The storm over the controversial Telangana issue, having abated for a while, has returned as a hurricane with at least 14 Lok Sabha MPs and 82 MLAs from the state, cutting across party lines, having submitted their resignations. The bandhs and agitations planned at the behest of the Telangana Rashtra Samiti which is spearheading the separate statehood for Telangana campaign will mean another round of chaos and hardship for people in the state. The state government is not in immediate danger but the Centre will now be forced to act to contain the crisis.
The agitation got a fillip when the Centre, after promising in 2009 to initiate a consultative process for statehood, was unable to deliver. The Srikrishna Commission which submitted its report on the issue earlier was unable to come up with a solution acceptable to the pro-Telangana agitators. Its central theme was that a unified Andhra Pradesh with possible Union Territory status for Hyderabad could have been a workable option. The Centre which has asked for more time for the consultative process to come up with a solution by consensus has very few options which will work on the ground. One is to accept a separate state which then raises the question of the status of Hyderabad. The other is to have a time-bound programme to devolve powers to an eventual state and the third would to have a special and extremely generous package for the Telangana region but stop short of a separate state. The Congress governments both at the state and Centre are caught between the devil and the deep sea. Any attempt to grant Telangana would mean unrest in Rayalaseema which opposes a division of the state. The Maoists could take advantage of a fledgling state and regroup after having been on the backfoot for quite a while. But as is the wont with such emotionally charged agitations, the pro-Telangana protestors have adopted an intractable position.

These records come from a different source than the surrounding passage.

(** The second variant rejects a run exactly when the log holds a late
    failure of the run. *)
Lemma validateRunCases_false (runID : Z) (caseIDs : list Z)
    (results : list TestResult) :
  validateRunCases runID caseIDs results = false
  <-> exists f, f ∈ results /\ lateFailure runID results f.
Proof.
  unfold validateRunCases. cbn zeta. rewrite rejectLoop_false.
  split; intros (f & Hin & H); exists f; (split; [assumption|]).
  - destruct H as (Hrun & Hnp & Hne & Hgt).
    fold (latest runID results (CaseID f)) in Hne, Hgt.
    split; [assumption|]. split; [assumption|]. split.
    + now apply latest_nonempty.
    + now apply later_than_latest.
  - destruct H as (Hrun & Hnp & Hex & Hall).
    fold (latest runID results (CaseID f)).
    split; [assumption|]. split; [assumption|].
    assert (Hne : latest runID results (CaseID f) <> "") by now apply latest_nonempty.
    split; [assumption|]. now apply later_than_latest.
Qed.

End LatestPassFacts.

(** ** Further properties of the Validation Engine *)

Module ValidationExtras.
Import GoString GoStringFacts Match MatchFacts MatchSpec LatestPassFacts.

(** X15.  The first variant of [validateRunCases] confirms a run exactly
    when every case of the remote list has, among the records of the run
    in the log, at least as many records as the list names it, all of them
    passed.  So a run with an empty remote list is confirmed whatever the
    log holds, and a run with a listed case that has no record in the log
    is rejected. *)
Theorem first_variant_cross_check (rangeOrder : gmap Z Z -> list (Z * Z))
    (runID : Z) (caseIDs : list Z) (results : list V1.TestResult) :
  (forall m, rangeOrder m ≡ₚ map_to_list m) ->
  (V1.validateRunCases rangeOrder runID caseIDs results = true <->
   forall c, c ∈ caseIDs ->
     occurrences c caseIDs <= Z.of_nat (length (localRecords runID c results))
     /\ forall r, r ∈ localRecords runID c results -> V1.Status r = "passed")
  /\ V1.validateRunCases rangeOrder runID [] results = true
  /\ (forall c, c ∈ caseIDs -> localRecords runID c results = [] ->
      V1.validateRunCases rangeOrder runID caseIDs results = false).
Proof.
  intros Hentries. split; [now apply V1_validateRunCases_spec|]. split.
  - apply (V1_validateRunCases_spec rangeOrder runID [] results Hentries).
    intros c Hc. now apply elem_of_nil in Hc.
  - intros c Hc Hnone.
    destruct (V1.validateRunCases rangeOrder runID caseIDs results) eqn:Hv;
      [|reflexivity].
    pose proof
      (proj1 (V1_validateRunCases_spec rangeOrder runID caseIDs results Hentries)
         Hv) as Hall.
    destruct (Hall c Hc) as [Hle _]. rewrite Hnone in Hle.
    pose proof (occurrences_pos c caseIDs Hc). simpl in Hle. lia.
Qed.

The usual ploy of endless consultations and discussions hoping that the issue will die down is not likely to work this time given the support across the political spectrum. Hundreds of people have died and many students have lost at least one college year, thanks to endless bandhs and violence over this issue. In these troubled waters, the BJP has also begun fishing for political dividends in a state which it has yet to crack. The best that the Centre can do is to agree to introduce the statehood bill as early as possible and hope that it is able to iron out contentious issues through deft bargaining. This is the only way that the Centre can keep its head above the water even as the hurricane does its worst.